The second part of this modern attack is: How gross! How monstrous! It’s an antiquated way of thinking. We don’t want to accommodate this mindset. It is just part of the past. One of the books attacking this is Sacred Violence. How is it that these two words go together? Another is Sacred Fury. (Also Violence and the Sacred)

All of this raises questions for us. First, about the use of the Bible. Second, what is the real problem? And finally, what is salvation? What kind of a God is this?

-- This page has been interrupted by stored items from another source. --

(* ===== verification/BudgetCalls.v ===== *)
(** Budget planning: what each call that writes does when it runs alone, branch
    by branch, and a concrete service on the reference libraries, whose runs the
    witnesses evaluate. *)

From S2P Require Export BudgetProps.
From S2P Require Import Logic.
Local Open Scope Z_scope.

(** ** The life of a budget *)

(** The specification: a draft can be submitted, a submitted budget approved. *)
Inductive Move := Submit | Approve.
Definition next_status (m : Move) (status : string) : result BgErr string :=
  match m with
  | Submit => if decide (status = "draft") then Ok "submitted" else Err ErrBudgetLocked
  | Approve =>
    if decide (status ∈ ["approved"; "locked"]) then Err ErrAlreadyApproved
    else if decide (status = "submitted") then Ok "approved" else Err ErrBudgetNotApproved
  end.

Section calls.
Context {X : External} {L : ExternalLaws}.
Variable s : Service.

(** The service's call for each move. *)
Definition move_call (m : Move) (t id actor : uuid) : M St (error BgErr) unit :=
  match m with
  | Submit => Budget.SubmitBudget t id actor
  | Approve => Budget.ApproveBudget s t id actor
  end.
(** The budget the event of an approval carries: what was read, with the approval. *)
Definition move_events (m : Move) (actor : uuid) (r : BudgetRow) : list Event :=
  match m with
  | Submit => []
  | Approve => if s_publisher s then [BudgetApproved (Budget.approved_budget actor (Postgres.budgetFromDB r))]
               else []
  end.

Mark 12 tells the story of the owner of the vineyard who repeatedly sends his servants to claim what is his own, but the tenants kill them one by one. Finally the owner sends his son and heir, and the tenants kill him, too, thinking to take all for themselves (Mark 12:1-12).

Like those tenants, we want to take over and take all. We’re entitled, aren’t we? We want to get God off our backs and be in control ourselves. We’re owed, aren’t we? So we killed him.

On the cross he bore our sins, not as a sacrifice to pay off our debt or to appease God’s honor. God can’t be bought off. The cross is not about buying God off.

Rather, on the cross God was in Christ solving the problem of sin and death outside of us, in spite of us. He died to defeat sin and death for us to redeem us. We wouldn’t have it; we killed him, just as surely as if we were there that day.

But he was raised from the dead, vindicated by God. He lives. He comes to save us, that is, to put us to death in him so that we might be raised with him.

F. W. Dillistone concludes his famous book, The Christian Understanding of the Atonement, by saying that there are only two things we, crooked tenants that we are, can do to grasp what the sacrifice of the cross is about: Go to Bach and listen to his Passion of St. Matthew, or listen to Negro spirituals. In other words, the cross is beyond us. It is finally something we cannot grasp; it is a matter of awe and thankfulness.

Our way is to ask: What is God doing? And we thank him.